Strickland, from Canada, is only the third woman winner of the award, along with Marie Curie, who won in 1903, and Maria Goeppert-Mayer, who was awarded the prize in 1963.

Commenting on her achievements, she emphasized how she “sometimes tries to think outside of the box.”

Strickland said she looks forward to receiving the prize in Stockholm in December.

Arthur Ashkin (US)

Dr Ashkin developed a laser technique described as optical tweezers, which is used to study biological systems.

Donna Strickland (Canada) & Gerard Mourou (France)

Drs Mourou and Strickland paved the way for the shortest and most intense laser pulses ever created. They developed a technique called Chirped Pulse Amplification (CPA). It has found uses in laser therapy targeting cancer and in the millions of corrective laser eye surgeries which are performed each year.

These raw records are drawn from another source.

Lemma packet_event_bytes b0 b1 b2 :
  packet_event [b0; b1; b2] = MouseEvent (Z.land b0 7) (s8 b1) (s8 (- s8 b2)).
Proof using Type.
  unfold packet_event, array_get. cbn [lookup list_lookup Z.to_nat Pos.to_nat Pos.iter_op default from_option].
  change ([b0; b1; b2] !! 0%nat) with (Some b0). change ([b0; b1; b2] !! 1%nat) with (Some b1).
  change ([b0; b1; b2] !! 2%nat) with (Some b2). cbn [default from_option].
  destruct (truthy _), (truthy _); by rewrite ?s8_sign_extend.
Qed.

Lemma s8_id z : 0 <= z < 256 -> s8 z = if z <? 128 then z else z - 256.
Proof using Type. intros Hz. unfold swrap. by rewrite Z.mod_small by (change (2 ^ 8) with 256; lia). Qed.

(** The three cases of the handler. *)
Lemma handle_byte_cases b p0 p1 p2 bt cb d (i : Idt.idt_state D) :
  mouse_handle_byte b (MouseState [p0; p1; p2] 0 bt cb d i) =
    (Ret tt, MouseState [b; p1; p2] 1 bt cb d i) /\
  mouse_handle_byte b (MouseState [p0; p1; p2] 1 bt cb d i) =
    (Ret tt, MouseState [p0; b; p2] 2 bt cb d i) /\
  mouse_handle_byte b (MouseState [p0; p1; p2] 2 bt cb d i) =
    (Ret tt, MouseState [p0; p1; b] 0 (Z.land p0 7) cb
      (if cb then d ++ [packet_event [p0; p1; b]] else d) i).
Proof using Type. split_and!; by destruct cb. Qed.

Lemma handle_packet b0 b1 b2 l p0 p1 p2 bt cb d (i : Idt.idt_state D) :
  handle_bytes (b0 :: b1 :: b2 :: l) (MouseState [p0; p1; p2] 0 bt cb d i) = handle_bytes l
    (MouseState [b0; b1; b2] 0 (Z.land b0 7) cb
       (if cb then d ++ [packet_event [b0; b1; b2]] else d) i).
Proof using Type.
  cbn [handle_bytes].
  rewrite (run_bind _ _ _ _ _ (proj1 (handle_byte_cases b0 p0 p1 p2 bt cb d i))).
  rewrite (run_bind _ _ _ _ _ (proj1 (proj2 (handle_byte_cases b1 b0 p1 p2 bt cb d i)))).
  by rewrite (run_bind _ _ _ _ _ (proj2 (proj2 (handle_byte_cases b2 b0 b1 p2 bt cb d i)))).
Qed.

(** Induction over a stream packet by packet. *)
Lemma packets_ind (P : list Z -> Prop) :
  P [] -> (forall b0, P [b0]) -> (forall b0 b1, P [b0; b1]) ->
  (forall b0 b1 b2 l, P l -> P (b0 :: b1 :: b2 :: l)) -> forall l, P l.
Proof using Type.
  intros H0 H1 H2 H3. fix go 1. intros [|b0 [|b1 [|b2 l]]]; [done..|]. by apply H3.
Qed.

Lemma run_handle_bytes l p0 p1 p2 bt d (i : Idt.idt_state D) :
  exists s', handle_bytes l (MouseState [p0; p1; p2] 0 bt true d i) = (Ret tt, s') /\
    mouse_cycle s' = Z.of_nat (length l) mod 3 /\
    delivered s' = d ++ (packet_event <$> packets l).
Proof using Type.
  revert p0 p1 p2 bt d. induction l as [|b0|b0 b1|b0 b1 b2 l IH] using packets_ind; intros.
  - eexists. split; [done|]. by rewrite app_nil_r.
  - eexists. split; [reflexivity|]. by rewrite app_nil_r.
  - cbn [handle_bytes].
    rewrite (run_bind _ _ _ _ _ (proj1 (handle_byte_cases b0 p0 p1 p2 bt true d i))).
    rewrite (run_bind _ _ _ _ _ (proj1 (proj2 (handle_byte_cases b1 b0 p1 p2 bt true d i)))).
    eexists. split; [reflexivity|]. by rewrite app_nil_r.
  - rewrite handle_packet.
    destruct (IH b0 b1 b2 (Z.land b0 7) (d ++ [packet_event [b0; b1; b2]])) as (s' & Hr & Hcy & Hd).
    exists s'. split; [done|]. split.
    + rewrite Hcy. cbn [length]. rewrite !Nat2Z.inj_succ.
      replace (Z.succ (Z.succ (Z.succ (Z.of_nat (length l))))) with (Z.of_nat (length l) + 1 * 3) by lia.
      by rewrite Z_mod_plus_full.
    + rewrite Hd. cbn [packets fmap list_fmap]. by rewrite <- app_assoc.
Qed.

Lemma s8_neg_movement sign b :
  0 <= b < 256 ->
  let m := movement sign b in
  (s8 b = m <-> -128 <= m <= 127) /\ (s8 (- s8 b) = - m <-> -127 <= m <= 128).
Proof using Type.
  intros Hb m. subst m. rewrite (s8_id b) by done. unfold movement.
  assert (Hneg : s8 (- (if b <? 128 then b else b - 256)) =
    if (b =? 0) || (128 <? b) then - (if b <? 128 then b else b - 256) else
    if b =? 128 then -128 else - b).
  { unfold swrap. change (2 ^ 8) with 256. change (2 ^ (8 - 1)) with 128.
    destruct (Z.ltb_spec b 128), (Z.eqb_spec b 0), (Z.ltb_spec 128 b), (Z.eqb_spec b 128);
      cbn [orb]; try lia; subst; try done.
    - rewrite <- (Z.mod_unique_pos (- b) 256 (-1) (256 - b)) by lia.
      replace (256 - b <? 128) with false by lia. lia.
    - rewrite Z.mod_small by lia. by replace (- (b - 256) <? 128) with true by lia. }
  rewrite Hneg. destruct sign; range_cases.
Qed.

(** C38: a driver that is between two packets makes one event of every three
    bytes of the stream, in order, and is in the middle of a packet when the
    stream is.  The event has the buttons of the packet, and its movement (y
    downwards) if that fits the [int8_t] fields: the sign bits have no effect,
    so that any larger movement is reported as another one. *)
Theorem mouse_stream_events l s :
  Forall (fun b => 0 <= b < 256) l ->
  mouse_cycle s = 0 -> length (mouse_packet s) = 3%nat -> mouse_callback s = true ->
  (exists s', handle_bytes l s = (Ret tt, s') /\
    mouse_cycle s' = Z.of_nat (length l) mod 3 /\
    delivered s' = delivered s ++ (packet_event <$> packets l)) /\
  Forall (fun p => exists b0 b1 b2, p = [b0; b1; b2] /\
    let e := packet_event p in
    let x := x_movement b0 b1 in
    let y := y_movement b0 b2 in
    buttons e = b0 mod 8 /\
    (delta_x e = x <-> -128 <= x <= 127) /\ (delta_y e = - y <-> -127 <= y <= 128) /\
    packet_event [Z.land b0 7; b1; b2] = e) (packets l).
Proof using Type.
  intros Hl Hc Hp Hcb. split.
  - destruct s as [p c b cb d i]. cbn [mouse_cycle mouse_packet mouse_callback delivered] in *.
    subst c cb. destruct p as [|p0 [|p1 [|p2 [|]]]]; try done. apply run_handle_bytes.
  - clear -Hl. induction l as [|b0|b0 b1|b0 b1 b2 l IH] using packets_ind; [by constructor..|].
    rewrite !Forall_cons in Hl. destruct Hl as (Hb0 & Hb1 & Hb2 & Hl).
    cbn [packets]. constructor; [|by apply IH].
    exists b0, b1, b2. split; [done|]. rewrite !packet_event_bytes. cbn [buttons delta_x delta_y].
    change 7 with (Z.ones 3). rewrite <- Z.land_assoc, Z.land_diag, Z.land_ones by lia.
    split_and!; [done|by apply s8_neg_movement|by apply s8_neg_movement|done].
Qed.

End mouse.

(** ** The initialisation of the mouse

    The documented behaviour of a PS/2 controller with a mouse, as far as
    [mouse_init] uses it: the status register tells whether a byte is pending,
    the data port gives the pending bytes in order, and a command sent through
    [0xD4] is answered with an acknowledgement, a reset also with the result of
    the self test and the device number. *)
Definition mouse_reply (cmd : Z) : list Z := if cmd =? 0xFF then [0xFA; 0xAA; 0x00] else [0xFA].

Class Ps2Mouse (D : Type) `{PortIO D} : Type := {
  pending : D -> list Z;
  to_mouse : D -> bool;
  in_status d : exists st, port_in 0x64 d = (st, d) /\
    Z.testbit (u8 st) 0 = bool_decide (pending d <> []) /\ Z.testbit (u8 st) 1 = false;
  in_data b l d : pending d = b :: l ->
    exists d', port_in 0x60 d = (b, d') /\ pending d' = l;
  out_prefix d : pending (port_out 0x64 0xD4 d) = pending d /\ to_mouse (port_out 0x64 0xD4 d) = true;
  out_to_mouse cmd d : 0 <= cmd < 2 ^ 8 -> to_mouse d = true ->
    pending (port_out 0x60 cmd d) = pending d ++ mouse_reply cmd;
}.

Section mouse_init.
  Import Mouse.
  Context {D : Type} `{Ps2Mouse D}.
  Implicit Types s : mouse_state D.

(** The bytes that wait to be read. *)
Definition waiting s : list Z := pending (Pic.dev (Idt.pic (idt s))).
(** The state with other devices. *)
Definition with_devices (d : D) s : mouse_state D :=
  set_idt (Idt.set_pic (Pic.PicState d (Pic.irq_mask (Idt.pic (idt s)))) (idt s)) s.

Lemma land_bit a i : 0 <= i -> truthy (Z.land a (Z.shiftl 1 i)) = Z.testbit a i.
Proof using Type. intros Hi. unfold truthy. by rewrite land_pow2_testbit, negb_involutive. Qed.

Lemma run_status s :
  exists st, inb MOUSE_STATUS_PORT s = (Ret st, s) /\
    truthy (Z.land st MOUSE_STATUS_OUTPUT_FULL) = bool_decide (waiting s <> []) /\
    truthy (Z.land st MOUSE_STATUS_INPUT_FULL) = false.
Proof using Type.
  destruct s as [p c b cb d i]. destruct i as [i1 i2 i3 i4 i5 [dv m] i7].
  destruct (in_status dv) as (st & Hin & Hb0 & Hb1). exists (u8 st). split.
  { unfold inb, MOUSE_STATUS_PORT, run_idt, Idt.run_pic, mzoom, Pic.inb. cbn. by rewrite Hin. }
  change MOUSE_STATUS_OUTPUT_FULL with (Z.shiftl 1 0).
  change MOUSE_STATUS_INPUT_FULL with (Z.shiftl 1 1).
  rewrite !land_bit by done. by rewrite Hb0, Hb1.
Qed.

Lemma run_write fuel cmd s :
  0 <= cmd < 2 ^ 8 ->
  exists d, mouse_write fuel cmd s = (Ret tt, with_devices d s) /\
    pending d = waiting s ++ mouse_reply cmd.
Proof using Type.
  intros Hcmd. unfold mouse_write.
  assert (Hpoll : forall s, mouse_poll fuel
    (fun st => negb (truthy (Z.land st MOUSE_STATUS_INPUT_FULL))) s = (Ret tt, s)).
  { intros s0. destruct (run_status s0) as (st & Hr & _ & Hin).
    destruct fuel; cbn [mouse_poll]; rewrite (run_bind _ _ _ _ _ Hr); by rewrite Hin. }
  rewrite (run_bind _ _ _ _ _ (Hpoll s)). erewrite run_bind; [|reflexivity].
  rewrite (run_bind _ _ _ _ _ (Hpoll _)).
  destruct s as [p c b cb dl i]. destruct i as [i1 i2 i3 i4 i5 [dv m] i7].
  eexists. split; [reflexivity|]. cbn. unfold waiting. cbn.
  rewrite (wrap_small 8 cmd) by done. change (u8 0xD4) with 0xD4.
  destruct (out_prefix dv) as [Hp Ht]. unfold MOUSE_COMMAND_PORT, MOUSE_DATA_PORT. by rewrite out_to_mouse, Hp.
Qed.

Lemma run_read fuel b l s :
  0 <= b < 2 ^ 8 -> waiting s = b :: l ->
  exists d, mouse_read fuel s = (Ret b, with_devices d s) /\ pending d = l.
Proof using Type.
  intros Hb Hw. unfold mouse_read. destruct (run_status s) as (st & Hr & Hout & _).
  rewrite bool_decide_true in Hout by (by rewrite Hw).
  assert (Hpoll : mouse_poll fuel
    (fun st => truthy (Z.land st MOUSE_STATUS_OUTPUT_FULL)) s = (Ret tt, s)).
  { destruct fuel; cbn [mouse_poll]; rewrite (run_bind _ _ _ _ _ Hr); by rewrite Hout. }
  rewrite (run_bind _ _ _ _ _ Hpoll).
  destruct s as [p c bt cb dl i]. destruct i as [i1 i2 i3 i4 i5 [dv m] i7].
  destruct (in_data b l dv Hw) as (d' & Hin & Hp). exists d'. split; [|done].
  unfold inb, MOUSE_DATA_PORT, run_idt, Idt.run_pic, mzoom, Pic.inb. cbn. rewrite Hin.
  by rewrite wrap_small by done.
Qed.

(** A command whose answer is not an acknowledgement ends the initialisation;
    the acknowledgement of another command counts as well. *)
Lemma run_command fuel cmd next b l s :
  0 <= cmd < 2 ^ 8 -> 0 <= b < 2 ^ 8 -> waiting s ++ mouse_reply cmd = b :: l ->
  exists d, pending d = l /\
    mouse_command fuel cmd next s = if b =? 0xFA then next (with_devices d s)
                                    else (Ret tt, with_devices d s).
Proof using Type.
  intros Hcmd Hb Hw. unfold mouse_command.
  destruct (run_write fuel cmd s Hcmd) as (d1 & Hr1 & Hp1). rewrite (run_bind _ _ _ _ _ Hr1).
  destruct (run_read fuel b l (with_devices d1 s) Hb) as (d2 & Hr2 & Hp2).
  { unfold waiting, with_devices. cbn. by rewrite Hp1. }
  exists d2. split; [done|]. unfold mouse_wait_ack.
  erewrite run_bind; [|rewrite (run_bind _ _ _ _ _ Hr2); reflexivity].
  by destruct (b =? 0xFA).
Qed.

The award comes a few days after a physicist gave a “highly offensive” lecture at the Cern particle physics laboratory in Geneva in which he said that physics had been “built by men” and that male scientists were being discriminated against.

He has since been suspended by the research centre.

Dr Strickland called the physicist’s remarks “silly” and said she never took such comments “personally”.

The last woman to win the physics prize, German-born American physicist Maria Goeppert-Mayer, took the award for her discoveries about the nuclei of atoms.

Polish-born physicist Marie Curie shared the 1903 award with her husband Pierre Curie and Antoine Henri Becquerel for their research into radioactivity.

The award is worth a total of nine million Swedish kronor (£770,686; $998,618).